ASSIGNED TASK
Repeat exactly the lines from the start of the records below through the line that contains "- destruct (IH", including both.

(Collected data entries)
>>
Lemma propagate_sp_over_whammy_max_compose (sd : SpData)
  (a b c : Position) (sp : Q) :
  SpData_ok sd ->
  on_track (m_converter sd) a -> on_track (m_converter sd) b ->
  on_track (m_converter sd) c ->
  beat a <= beat b -> beat b <= beat c -> 0 <= sp -> sp <= 1 ->
  0 <= propagate_sp_over_whammy_max sd a b sp ->
  propagate_sp_over_whammy_max sd a c sp
  == propagate_sp_over_whammy_max sd b c
       (propagate_sp_over_whammy_max sd a b sp).
Proof.
  intros Hok Ha Hb Hc Hab Hbc Hsp0 Hsp1 Hmid.
  unfold propagate_sp_over_whammy_max in *.
  assert (Hranges : ranges_ok (m_converter sd) (m_whammy_ranges sd))
    by apply Hok.
  destruct (ranges_from_ok sd a Hranges) as [Hfrom Hahead].
  rewrite (max_loop_compose sd Hok b c Hb Hc Hbc (ranges_from sd a) a sp
             Hfrom Hahead Ha Hab Hsp0 Hsp1 Hmid).
  unfold ranges_from.
  rewrite (lower_bound_skipn_mono
             (fun x y => Qleb (beat (wr_end x)) (beat y))
             (m_whammy_ranges sd) a b).
  - reflexivity.
  - intros x Hx. apply Qleb_true in Hx. apply Qleb_true. lra.
Qed.



(** ** The table integrates the time signatures *)

Lemma converter_fold_anchors (resolution : Q) (tss : list TimeSignature) :
  forall st,
    timestamps (fold_left (converter_step resolution) tss st)
    = timestamps st
      ++ anchors_from resolution (last_tick st) (last_beat_rate st)
           (last_measure st) tss
    /\ last_beat_rate (fold_left (converter_step resolution) tss st)
       = final_rate (last_beat_rate st) tss.
Proof.
  induction tss as [| ts tss IH]; intros st; simpl.
  - now rewrite app_nil_r.
  - destruct (IH (converter_step resolution st ts)) as [H1 H2].
    rewrite H1, H2. simpl. rewrite <- app_assoc. split; reflexivity.
Qed.

Lemma measure_rate_pos (ts : TimeSignature) :
  time_sig_ok ts -> 0 < measure_rate ts.
Proof.
  intros (_ & Hnum & Hden). unfold measure_rate. apply Qdiv_pos.
  - apply Qmult_lt_0_compat; [| unfold DEFAULT_BEAT_RATE; lra].
    change 0 with (inject_Z 0). rewrite <- Zlt_Qlt. lia.
  - change 0 with (inject_Z 0). rewrite <- Zlt_Qlt. lia.
Qed.

Lemma tick_beat_le (resolution : Q) (t p : Z) :
  0 < resolution -> (t <= p)%Z ->
  inject_Z t / resolution <= inject_Z p / resolution.
Proof.
  intros Hres Hle. apply Qdiv_le_mono; [exact Hres |]. now rewrite <- Zle_Qle.
Qed.

Lemma tick_beat_lt_inv (resolution : Q) (t p : Z) :
  0 < resolution ->
  inject_Z t / resolution < inject_Z p / resolution -> (t < p)%Z.
Proof.
  intros Hres Hlt. destruct (Z_lt_le_dec t p) as [H | H]; [exact H |].
  pose proof (tick_beat_le resolution p t Hres H). lra.
Qed.

(** One anchor further: the step of the interpolation. *)
Lemma interp_step (resolution rate meas b : Q) (t p : Z) :
  0 < resolution -> 0 < rate -> (t < p)%Z ->
  meas
  + (meas + inject_Z (p - t) / (resolution * rate) - meas)
    * ((b - inject_Z t / resolution)
       / (inject_Z p / resolution - inject_Z t / resolution))
  == meas + (b - inject_Z t / resolution) / rate.
Proof.
  intros Hres Hrate Hlt.
  assert (Hd : 0 < inject_Z p - inject_Z t).
  { assert (inject_Z t < inject_Z p) by (now rewrite <- Zlt_Qlt). lra. }
  unfold Zminus. rewrite inject_Z_plus, inject_Z_opp.
  field. repeat split; lra.
Qed.

Lemma beats_to_measures_from_spec (resolution : Q) (tss : list TimeSignature) :
  0 < resolution ->
  forall tick rate meas a b,
    0 < rate -> (0 <= tick < 2 ^ 32)%Z ->
    Forall time_sig_ok tss ->
    StronglySorted (fun x y => (ts_position x <= ts_position y)%Z) tss ->
    Forall (fun ts => (tick <= ts_position ts)%Z) tss ->
    mt_beat a == inject_Z tick / resolution -> mt_measure a == meas ->
    mt_beat a < b ->
    beats_to_measures_from (final_rate rate tss) (Some a)
      (anchors_from resolution tick rate meas tss) b
    == spec_measure resolution tick rate meas tss b.
Proof.
  intros Hres.
  induction tss as [| ts tss IH];
    intros tick rate meas a b Hrate Htick Hok Hsorted Hfrom Ha Hm Hab.
  - simpl. unfold to_measure. rewrite Ha, Hm. reflexivity.
  - inversion Hok as [| ? ? Hts Hok']; subst.
    inversion Hsorted as [| ? ? Hsorted' Hle]; subst.
    inversion Hfrom as [| ? ? Hfirst _]; subst.
    assert (Hsub : uint32_sub (ts_position ts) tick
                   = (ts_position ts - tick)%Z).
    { unfold uint32_sub. apply Z.mod_small. destruct Hts as (Hp & _). lia. }
    cbn [anchors_from final_rate spec_measure beats_to_measures_from mt_beat
           mt_measure].
    rewrite Hsub.
    unfold Qltb.
    destruct (Qlt_le_dec (inject_Z (ts_position ts) / resolution) b)
      as [Hlt | Hge].
    + apply IH; try assumption.
      * now apply measure_rate_pos.
      * apply Hts.
      * reflexivity.
      * reflexivity.
    + cbn [mt_beat mt_measure].
      assert (Htp : (tick < ts_position ts)%Z).
      { apply (tick_beat_lt_inv resolution); [exact Hres |]. lra. }
      rewrite Ha, Hm. now apply interp_step.
Qed.
Lemma TimeConverter_ctor_anchors (sync_track : SyncTrack) (resolution : Q) :
  TimeConverter_ctor sync_track resolution
  = mkTimeConverter
      (anchors_from resolution 0 DEFAULT_BEAT_RATE 0 (time_sigs sync_track))
      (final_rate DEFAULT_BEAT_RATE (time_sigs sync_track)).
Proof.
  unfold TimeConverter_ctor.
  destruct (converter_fold_anchors resolution (time_sigs sync_track)
              (mkConverterLoop 0%Z DEFAULT_BEAT_RATE 0 [])) as [H1 H2].
  rewrite H1, H2. reflexivity.
Qed.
<<
EXPECTED ANSWER
Lemma propagate_sp_over_whammy_max_compose (sd : SpData)
  (a b c : Position) (sp : Q) :
  SpData_ok sd ->
  on_track (m_converter sd) a -> on_track (m_converter sd) b ->
  on_track (m_converter sd) c ->
  beat a <= beat b -> beat b <= beat c -> 0 <= sp -> sp <= 1 ->
  0 <= propagate_sp_over_whammy_max sd a b sp ->
  propagate_sp_over_whammy_max sd a c sp
  == propagate_sp_over_whammy_max sd b c
       (propagate_sp_over_whammy_max sd a b sp).
Proof.
  intros Hok Ha Hb Hc Hab Hbc Hsp0 Hsp1 Hmid.
  unfold propagate_sp_over_whammy_max in *.
  assert (Hranges : ranges_ok (m_converter sd) (m_whammy_ranges sd))
    by apply Hok.
  destruct (ranges_from_ok sd a Hranges) as [Hfrom Hahead].
  rewrite (max_loop_compose sd Hok b c Hb Hc Hbc (ranges_from sd a) a sp
             Hfrom Hahead Ha Hab Hsp0 Hsp1 Hmid).
  unfold ranges_from.
  rewrite (lower_bound_skipn_mono
             (fun x y => Qleb (beat (wr_end x)) (beat y))
             (m_whammy_ranges sd) a b).
  - reflexivity.
  - intros x Hx. apply Qleb_true in Hx. apply Qleb_true. lra.
Qed.



(** ** The table integrates the time signatures *)

Lemma converter_fold_anchors (resolution : Q) (tss : list TimeSignature) :
  forall st,
    timestamps (fold_left (converter_step resolution) tss st)
    = timestamps st
      ++ anchors_from resolution (last_tick st) (last_beat_rate st)
           (last_measure st) tss
    /\ last_beat_rate (fold_left (converter_step resolution) tss st)
       = final_rate (last_beat_rate st) tss.
Proof.
  induction tss as [| ts tss IH]; intros st; simpl.
  - now rewrite app_nil_r.
  - destruct (IH (converter_step resolution st ts)) as [H1 H2].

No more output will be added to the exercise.